直ぐにパタパタと駆け寄ってくる音がし、躊躇うことなく開け放たれたドア。
『おかえっ!!』
おかえりか。
これから、そうやって迎えてくれるのかと思うと、勝手に口角が上がってくる。
『澄香。』
その名前を呼ぶと、分かりやすく目を見開いたまま固まった様子に、少し落胆する。
やっと会えたというのに。
『おいで、澄香。迎えに来たよ。』
なるべく優しい口調で言ったが、澄香は顔を左右に振るだけ。
どうして。
こんなにお前の事を思っているのに。
一歩、足を踏み出すと、踵を返し中に逃げ出そうとする、澄香の後頭部を目掛けて手を伸ばす。
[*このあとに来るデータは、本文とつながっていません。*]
(** * University appointment scheduler: the booking engine of [mockApi.ts]

    A shallow embedding of [src/lib/mockApi.ts] and of the time helpers of
    [src/utils/helpers.ts], followed by the properties of the booking engine
    (seat accounting, validation order, cancellation policy, overlap test).

    Conventions of the embedding:
    - an ISO date string is represented by the time value that
      [new Date(iso).getTime()] yields: [Some ms] for a valid date, [None]
      for [NaN] (an invalid date);
    - every read of the system clock ([new Date()]) is an explicit argument;
    - [uid()] is an explicit argument (the identifier it returned);
    - [localStorage] is an explicit store threaded through every operation;
      a thrown [Error] keeps whatever was saved before the throw;
    - the API is given twice: first over a [localStorage] that accepts every
      read and write, then (module [Io]) over one whose [getItem] and
      [setItem] may throw, which rejects the call after whatever it has
      saved so far;
    - the simulated network delay and the console output are left out. *)

From Stdlib Require Import ZArith QArith Qround Lia.
From stdpp Require Import base decidable option list strings numbers pretty.

Local Open Scope Z_scope.

(** ** JavaScript values used by the engine *)

(** [Date.prototype.getTime()]: milliseconds since the epoch, or NaN. *)
Definition TimeValue : Type := option Z.

(** [a < b] on numbers: false as soon as one side is NaN. *)
Definition num_lt (a b : TimeValue) : bool :=
  match a, b with
  | Some x, Some y => bool_decide (x < y)
  | _, _ => false
  end.

(** [a >= b] on numbers: false as soon as one side is NaN. *)
Definition num_ge (a b : TimeValue) : bool :=
  match a, b with
  | Some x, Some y => bool_decide (y ≤ x)
  | _, _ => false
  end.

(** [arr[i] = x] where [i] comes from [findIndex]: [None] stands for [-1],
    for which JavaScript sets a property named "-1" and leaves the elements
    (and the JSON image of the array) as they are. *)
Definition array_set {A} (arr : list A) (i : option nat) (x : A) : list A :=
  match i with
  | Some n => <[n:=x]> arr
  | None => arr
  end.

(** [arr.findIndex(p)]; [None] stands for [-1]. *)
Definition array_findIndex {A} (P : A → Prop) `{∀ x, Decision (P x)}
    (arr : list A) : option nat :=
  fst <$> list_find P arr.

(** [arr.find(p)]; [None] stands for [undefined]. *)
Definition array_find {A} (P : A → Prop) `{∀ x, Decision (P x)}
    (arr : list A) : option A :=
  snd <$> list_find P arr.

(** ** Data model ([src/types]) *)

Inductive Role := STUDENT | TEACHER.

Inductive Status := BOOKED | CANCELLED | ATTENDED.

#[global] Instance Role_eq_dec : EqDecision Role.
Proof. solve_decision. Defined.

#[global] Instance Status_eq_dec : EqDecision Status.
Proof. solve_decision. Defined.

Module User.
Record t := mk {
  id : string;
  name : string;
  role : Role;
  email : string;
  phone : option string
}.
End User.

Module Slot.
Record t := mk {
  id : string;
  teacherId : string;
  startISO : TimeValue;
  endISO : TimeValue;
  location : string;
  maxSeats : Z;
  availableSeats : Z
}.

(** [slot.availableSeats = v] *)
Definition set_availableSeats (v : Z) (s : t) : t :=
  mk (id s) (teacherId s) (startISO s) (endISO s) (location s) (maxSeats s) v.
End Slot.

(** [Omit<Slot, "id">], the argument of [createSlot]. *)
Module SlotData.
Record t := mk {
  teacherId : string;
  startISO : TimeValue;
  endISO : TimeValue;
  location : string;
  maxSeats : Z;
  availableSeats : Z
}.
End SlotData.

Module Appointment.
Record t := mk {
  id : string;
  slotId : string;
  studentId : string;
  status : Status;
  notes : option string;
  createdAt : Z;
  cancelledAt : option Z
}.

(** [appointment.status = v] *)
Definition set_status (v : Status) (a : t) : t :=
  mk (id a) (slotId a) (studentId a) v (notes a) (createdAt a) (cancelledAt a).

(** [appointment.cancelledAt = v] *)
Definition set_cancelledAt (v : Z) (a : t) : t :=
  mk (id a) (slotId a) (studentId a) (status a) (notes a) (createdAt a) (Some v).
End Appointment.

(** ** Time helpers ([src/utils/helpers.ts]) *)

(** [(slotStart.getTime() - now.getTime()) / (1000 * 60 * 60)].  Time
    values are integers; the quotient is taken here as the exact rational.
    Rounding to a double is monotone, and one hour and 24 hours in
    milliseconds as well as [1] and [24] are doubles with other doubles next
    to them on either side, so the comparisons [> 1] and [> 24] below give
    what they give on doubles. *)
Definition hoursUntilSlot (slotStart : TimeValue) (now : Z) : option Q :=
  (λ t, inject_Z (t - now) / inject_Z (1000 * 60 * 60))%Q <$> slotStart.

(** [hours > bound], false for NaN. *)
Definition hours_gt (hours : option Q) (bound : Q) : bool :=
  match hours with
  | Some h => if Qlt_le_dec bound h then true else false
  | None => false
  end.

Definition isWithinCancellationWindow (slotStartISO : TimeValue) (now : Z) : bool :=
  hours_gt (hoursUntilSlot slotStartISO now) 24.

Definition isBookingAllowed (slotStartISO : TimeValue) (now : Z) : bool :=
  hours_gt (hoursUntilSlot slotStartISO now) 1.

Definition slotsOverlap (start1 end1 start2 end2 : TimeValue) : bool :=
  let s1 := start1 in
  let e1 := end1 in
  let s2 := start2 in
  let e2 := end2 in
  num_lt s1 e2 && num_lt s2 e1.

(** ** The store and the monad of API calls *)

(** The three collections of [localStorage] the engine uses; an absent key
    reads as the empty array. *)
Record Store := mkStore {
  uas_users : list User.t;
  uas_slots : list Slot.t;
  uas_appointments : list Appointment.t
}.

(** [STORAGE_KEYS], indexed by the type of the records stored under the key. *)
Inductive STORAGE_KEYS : Type → Type :=
  | USERS : STORAGE_KEYS User.t
  | SLOTS : STORAGE_KEYS Slot.t
  | APPOINTMENTS : STORAGE_KEYS Appointment.t.

(** [new Error(message)] *)
Inductive Error := mkError (message : string).

#[global] Instance Error_eq_dec : EqDecision Error.
Proof. solve_decision. Defined.

(** How the promise of an API call settles. *)
Inductive Outcome (A : Type) :=
  | Resolved (a : A)
  | Rejected (e : Error).
Arguments Resolved {A} a.
Arguments Rejected {A} e.

(** An API call: from the store before the call to the store after it and
    the way the promise settles. *)
Definition Api (A : Type) : Type := Store → Store * Outcome A.

Definition ret {A} (a : A) : Api A := λ st, (st, Resolved a).

Definition throw {A} (e : Error) : Api A := λ st, (st, Rejected e).

Definition bind {A B} (m : Api A) (k : A → Api B) : Api B :=
  λ st, match m st with
        | (st', Resolved a) => k a st'
        | (st', Rejected e) => (st', Rejected e)
        end.

Notation "'let!' x ':=' m 'in' k" := (bind m (λ x, k))
  (at level 10, x name, m at level 100, k at level 200).
Notation "m ';;' k" := (bind m (λ _, k))
  (at level 100, k at level 200, right associativity).

(** [getFromStorage] and [saveToStorage] over a [localStorage] that accepts
    every read and write; [Io.getFromStorage] and [Io.saveToStorage] below
    are the same two functions over one that may throw. *)
Definition getFromStorage {T} (key : STORAGE_KEYS T) : Api (list T) :=
  λ st, (st, Resolved (match key in STORAGE_KEYS T return list T with
                       | USERS => uas_users st
                       | SLOTS => uas_slots st
                       | APPOINTMENTS => uas_appointments st
                       end)).

Definition saveToStorage {T} (key : STORAGE_KEYS T) : list T → Api unit :=
  match key in STORAGE_KEYS T return list T → Api unit with
  | USERS => λ data st,
      (mkStore data (uas_slots st) (uas_appointments st), Resolved tt)
  | SLOTS => λ data st,
      (mkStore (uas_users st) data (uas_appointments st), Resolved tt)
  | APPOINTMENTS => λ data st,
      (mkStore (uas_users st) (uas_slots st) data, Resolved tt)
  end.

(** ** The errors thrown by the engine, by the message they carry *)

Definition InvalidTeacher : Error :=
  mkError "Invalid teacher ID or user is not a teacher".
Definition InvalidTimeRange : Error :=
  mkError "End time must be after start time".
Definition OverlappingSlot : Error :=
  mkError "This slot overlaps with an existing slot".
Definition InvalidStudent : Error :=
  mkError "Invalid student ID or user is not a student".
Definition SlotNotFound : Error :=
  mkError "Slot not found".
Definition SlotFull : Error :=
  mkError "This slot is fully booked".
Definition TooLateToBook : Error :=
  mkError "Cannot book appointments less than 1 hour before start time".
Definition ConflictingAppointment : Error :=
  mkError "You have a conflicting appointment at this time".
Definition AppointmentNotFound : Error :=
  mkError "Appointment not found".
Definition AssociatedSlotNotFound : Error :=
  mkError "Associated slot not found".
Definition NotAuthorized : Error :=
  mkError "You are not authorized to cancel this appointment".
Definition TooLateToCancel : Error :=
  mkError "Cannot cancel within 24 hours of appointment time".

(** ** Slot API *)

(** [createSlot(slotData)]; [newId] is the value of [uid()]. *)
Definition createSlot (newId : string) (slotData : SlotData.t) : Api Slot.t :=
  let! users := getFromStorage USERS in
  match array_find (λ u, User.id u = SlotData.teacherId slotData
                          ∧ User.role u = TEACHER) users with
  | None => throw InvalidTeacher
  | Some teacher =>
    if num_ge (SlotData.startISO slotData) (SlotData.endISO slotData)
    then throw InvalidTimeRange
    else
      let! slots := getFromStorage SLOTS in
      match array_find
              (λ s, Slot.teacherId s = SlotData.teacherId slotData
                    ∧ slotsOverlap (Slot.startISO s) (Slot.endISO s)
                        (SlotData.startISO slotData)
                        (SlotData.endISO slotData) = true) slots with
      | Some overlap => throw OverlappingSlot
      | None =>
        let newSlot :=
          Slot.mk newId (SlotData.teacherId slotData)
            (SlotData.startISO slotData) (SlotData.endISO slotData)
            (SlotData.location slotData) (SlotData.maxSeats slotData)
            (SlotData.maxSeats slotData) in
        let slots := slots ++ [newSlot] in
        saveToStorage SLOTS slots ;;
        ret newSlot
      end
  end.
長い髪が指に絡みつき、そのまま引っ張ると漸く、胸の中に収める事が出来た。
久し振りに、この感触を味わっていたいが、時間がない。
『ほら、帰るぞ。』
それでも抵抗を止めない澄香に苛立ちが募る。
暴れる手足を押さえつけても、必死に逃げようとする澄香の腹部に拳を入れる。
『いい加減にしろよ!』
女に手を挙げたのは初めてだった。
若干、心が痛むが構ってなどいられない。
うずくまる澄香を抱き上げ、その場を後にする。
やっと捕まえた。
俺だけの澄香。
澄香が涙を流してるのも気付かずに、浮かれた足取りで車に向かった。